An automatic implantable cardiac defibrillator (AICD) is a
device that controls the heart rhythm and rate. An AICD may be implanted as an
alternative or in addition to antiarrhythmic medicines such as amiodarone. A person must fulfill a number of criteria, such as having no other life-threatening illnesses, to get an AICD. For the appropriate people, doctors will likely use AICDs commonly in antiarrhythmic therapy. One study
showed that AICDs are more effective at preventing death than
amiodarone.1
Controversy #3: Pulmonary artery catheters
One result of heart failure is that blood backs up into your heart.
This backup causes the pressure to increase throughout your heart and lungs.
What is a pulmonary artery catheter? Your
doctor can measure the pressure inside your heart by using a special catheter
that can be inserted in the intensive care unit or cardiac cath lab. Your
doctor may thread a small tube (catheter) through a vein in your neck and into
the main blood vessel that leads to your lung, known as the pulmonary artery.
Once it has reached a point in the artery where it can't advance any farther, a
balloon on the end of the catheter can be inflated to measure the pressure of
blood inside your lungs beyond the catheter and to the left atrium within your
heart. The catheter can also find out how much blood is being pumped with each
contraction (cardiac output). The pulmonary artery catheter (PAC) can be left
in your body for several hours or even days so that your doctor can monitor any
changes in pressure within your heart after certain medicines are started.
How does a PAC help heart failure? It is
important for your doctor to know the pressures inside your heart because high
pressures often are signs of ineffective pumping by the heart. This information
can be used to guide the choice of medicine to treat heart failure.
What's the problem with PACs? Some doctors
feel that PACs are not needed because heart pressure can be estimated well
enough by performing a thorough physical examination. These doctors think that it is
not necessary to know the exact level of pressure within the heart and that
other, less invasive tests can show how much blood is being pumped.

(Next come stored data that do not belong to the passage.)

(* ===== verification/HidDarwinSpec.v ===== *)
(** The queue of reports of hid_darwin.c: a specification as a bounded queue
    with labelled steps, its refinement by the thread of a handle and its
    readers in any interleaving, wake-ups, delivery, and the balance of opening
    and closing. *)

From S2P Require Import Prelude Common DList Htable State Posix Platform Device Heap PlatformDarwin CoreFoundation HidDarwin.

(** * The queue *)

(** The queue of input reports: the bytes of each, its identifier first, and an
    error of the thread (0 for none). *)
Record hid_queue := HidQueue { hq_items : list (list Z); hq_error : Z }.

(** One step of the queue: a report of the device, or a read with a buffer of
    [size] bytes. *)
Inductive queue_label :=
  | QReport (report_id : Z) (data : list Z) (size : Z)
  | QFire
  | QRead (size r : Z) (bytes : list Z).

(** What is kept of a report by a handle whose reports have at most [max]
    bytes, not counting the identifier. *)
Definition kept (max report_id : Z) (data : list Z) (size : Z) : list Z :=
  u8 report_id :: take (Z.to_nat (Z.min size max)) data.

(** The specification of the queue. A report is lost when 64 wait, or when
    there is no memory for it, which a later read tells. *)
Inductive queue_step (max : Z) : hid_queue -> queue_label -> hid_queue -> Prop :=
  | queue_accept items err id data size :
      (length items < 64)%nat ->
      queue_step max (HidQueue items err) (QReport id data size)
        (HidQueue (items ++ [kept max id data size]) err)
  | queue_full items err id data size :
      length items = 64%nat ->
      queue_step max (HidQueue items err) (QReport id data size) (HidQueue items err)
  | queue_no_memory items err id data size :
      (length items < 64)%nat ->
      queue_step max (HidQueue items err) (QReport id data size)
        (HidQueue items HS_ERROR_MEMORY)
  | queue_fire q : queue_step max q QFire q
  | queue_error items err size :
      err < 0 ->
      queue_step max (HidQueue items err) (QRead size err []) (HidQueue items 0)
  | queue_empty size : queue_step max (HidQueue [] 0) (QRead size 0 []) (HidQueue [] 0)
  | queue_read item items size :
      queue_step max (HidQueue (item :: items) 0)
        (QRead size (Z.min (Z.of_nat (length item)) size) (take (Z.to_nat size) item))
        (HidQueue items 0).

Section Queue.
Context {W : Type} `{Posix W} `{Allocator W}.
Implicit Types (s : dst W) (h p : ptr) (q fr loose : list ptr).

Definition lists_of s : lmem := part (dw_st s).

(** The node [p] holds the report [item]. *)
Definition holds (x : hid_handle) s p (item : list Z) : Prop :=
  exists r, dw_reports s !! p = Some r /\ 1 <= rp_size r <= dh_size x + 1 /\
    item = take (Z.to_nat (rp_size r)) (rp_data r).

(** The handle [x] at [h], with the reports [q] queued, [fr] free and [loose]
    in neither list; [lk]: the mutex is locked. *)
Record queue_inv h (x : hid_handle) (lk : bool) s q fr loose (items : list (list Z)) : Prop := {
  qi_handle : dw_handles s !! h = Some x;
  qi_mutex : dh_mutex x = Some lk;
  qi_reports : dlist (lists_of s) (reports_of h) q;
  qi_free : dlist (lists_of s) (free_reports_of h) fr;
  qi_nodup : NoDup (reports_of h :: free_reports_of h :: q ++ fr ++ loose);
  qi_loose : forall p, p ∈ loose -> p <> NULL /\ list_node (lists_of s) p;
  qi_room : forall p, p ∈ q ++ fr ++ loose -> exists r, dw_reports s !! p = Some r /\
    Z.of_nat (length (rp_data r)) = dh_size x + 1;
  qi_items : Forall2 (holds x s) q items;
  qi_count : dh_allocated_reports x = Z.of_nat (length (q ++ fr ++ loose));
  qi_max : dh_allocated_reports x <= 64;
  qi_size : 0 <= dh_size x < 2 ^ 32
}.

(** Devices and static variables are not changed. *)
Definition same_library s s' : Prop :=
  m_devs (s_mem (dw_st s')) = m_devs (s_mem (dw_st s)) /\
  m_statics (s_mem (dw_st s')) = m_statics (s_mem (dw_st s)).

Lemma same_library_trans s1 s2 s3 :
  same_library s1 s2 -> same_library s2 s3 -> same_library s1 s3.
Proof. unfold same_library. intuition congruence. Qed.

Lemma wp_load_h (Q : hid_handle -> dst W -> Prop) s h x :
  dw_handles s !! h = Some x -> Q x s -> wp (load_h h) Q s.
Proof. unfold wp, load_h. by intros ->. Qed.

Lemma wp_set_h (Q : unit -> dst W -> Prop) s h x f :
  dw_handles s !! h = Some x ->
  Q tt (Dst (dw_st s) (<[h := f x]> (dw_handles s)) (dw_reports s)) -> wp (set_h h f) Q s.
Proof. unfold wp, set_h. by intros ->. Qed.

Lemma wp_load_report (Q : hid_report -> dst W -> Prop) s p r :
  dw_reports s !! p = Some r -> Q r s -> wp (load_report p) Q s.
Proof. unfold wp, load_report. by intros ->. Qed.

Lemma wp_store_report (Q : unit -> dst W -> Prop) s p r :
  is_Some (dw_reports s !! p) ->
  Q tt (Dst (dw_st s) (dw_handles s) (<[p := r]> (dw_reports s))) -> wp (store_report p r) Q s.
Proof. unfold wp, store_report. by intros [? ->]. Qed.

Lemma wp_lift {A} (m : M (st W) A) (Q : A -> dst W -> Prop) s :
  wp m (fun a t => Q a (Dst t (dw_handles s) (dw_reports s))) (dw_st s) -> wp (lift m) Q s.
Proof. intros HQ. by apply wp_zoom. Qed.

Lemma wp_on_list {A} (m : M lmem A) (Q : A -> dst W -> Prop) s :
  wp m (fun a l => Q a (with_part l s)) (lists_of s) -> wp (on_list m) Q s.
Proof. intros HQ. by apply wp_zoom. Qed.

(** A command of the lists that only looks. *)
Lemma wp_on_list_look {A} (m : M lmem A) (Q : A -> dst W -> Prop) s :
  wp m (fun a l => l = lists_of s /\ Q a s) (lists_of s) -> wp (on_list m) Q s.
Proof.
  intros HQ. apply wp_on_list. eapply wp_mono; [exact HQ|]. intros a l [-> Ha].
  by destruct s as [[? ? []]].
Qed.

(** The invariant sees only the lists, the handle and the reports. *)
Lemma queue_inv_state h x lk s s' q fr loose items :
  queue_inv h x lk s q fr loose items ->
  lists_of s' = lists_of s -> dw_handles s' !! h = Some x -> dw_reports s' = dw_reports s ->
  queue_inv h x lk s' q fr loose items.
Proof.
  intros [] El Eh Er. split; rewrite ?El, ?Er; try done.
  eapply Forall2_impl; [done|]. intros p i. unfold holds. by rewrite Er.
Qed.

(** Storing a field of the handle that the invariant does not mention, or the
    mutex. *)
Lemma queue_inv_set h x lk s q fr loose items f lk' :
  queue_inv h x lk s q fr loose items ->
  dh_mutex (f x) = Some lk' -> dh_size (f x) = dh_size x ->
  dh_allocated_reports (f x) = dh_allocated_reports x ->
  queue_inv h (f x) lk' (Dst (dw_st s) (<[h := f x]> (dw_handles s)) (dw_reports s)) q fr loose items.
Proof.
  intros [] Em Es Ea. split; rewrite ?Es, ?Ea; cbn; try done; [by rewrite lookup_insert_eq|].
  eapply Forall2_impl; [done|]. intros p i. unfold holds. by rewrite Es.
Qed.

Lemma wp_mutex_lock (Q : unit -> dst W -> Prop) h x s q fr loose items :
  queue_inv h x false s q fr loose items ->
  (forall s', queue_inv h (dh_with_mutex (Some true) x) true s' q fr loose items ->
     dw_st s' = dw_st s -> Q tt s') ->
  wp (pthread_mutex_lock h) Q s.
Proof.
  intros Hi HQ. unfold pthread_mutex_lock. wp_step. eapply wp_load_h; [by eapply qi_handle|].
  rewrite (qi_mutex _ _ _ _ _ _ _ _ Hi). eapply wp_set_h; [by eapply qi_handle|].
  apply HQ; [|done]. by apply (queue_inv_set _ _ _ _ _ _ _ _ (dh_with_mutex (Some true)) true Hi).
Qed.

Lemma wp_mutex_unlock (Q : unit -> dst W -> Prop) h x lk s q fr loose items :
  queue_inv h x lk s q fr loose items ->
  (forall s', queue_inv h (dh_with_mutex (Some false) x) false s' q fr loose items ->
     dw_st s' = dw_st s -> Q tt s') ->
  wp (pthread_mutex_unlock h) Q s.
Proof.
  intros Hi HQ. unfold pthread_mutex_unlock. wp_step. eapply wp_load_h; [by eapply qi_handle|].
  rewrite (qi_mutex _ _ _ _ _ _ _ _ Hi). eapply wp_set_h; [by eapply qi_handle|].
  apply HQ; [|done]. by apply (queue_inv_set _ _ _ _ _ _ _ _ (dh_with_mutex (Some false)) false Hi).
Qed.
End Queue.

Section Report.
Context {W : Type} `{Posix W} `{Allocator W}.
Implicit Types (s : dst W) (h p : ptr) (q fr loose : list ptr).

(** Only [malloc] was called, if anything. *)
Definition only_malloc s s' : Prop :=
  s_world (dw_st s') = s_world (dw_st s) \/
  exists b, malloc_ok (s_world (dw_st s)) = (b, s_world (dw_st s')).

In the ESCAPE trial, PACs did not affect mortality or the number of
days a person with heart failure spent in a hospital.2
Use of a PAC may cause serious complications, including bloodstream
infections, valve damage, bleeding inside the heart or lungs, and punctures of
the heart or lung. Also, widespread use of PACs may be associated with an
increased risk of death. In the ESCAPE trial, PACs increased the risk
of infection, bleeding, and arrhythmia.2
Some doctors believe that information from a PAC is so useful in
guiding treatment of heart failure that PACs should be used in everyone with
moderate to severe heart failure. These supporters suggest that PACs are a huge
help in choosing medicines and other interventions. Many doctors believe that
the small risks associated with PACs are probably outweighed by the benefits of
having an exact measurement of pressures inside the heart and lungs.
However, results from the ESCAPE trial do not provide support for the
routine use of PACs.
What do these controversies mean for me? Your
doctor needs to consider everything about your health when treating your heart
failure. This includes any other medical conditions you may have and how you
may respond to treatment. Doctors and other health professionals sometimes
disagree about certain aspects of treating heart failure. You should feel
comfortable discussing each of these controversies with your doctor.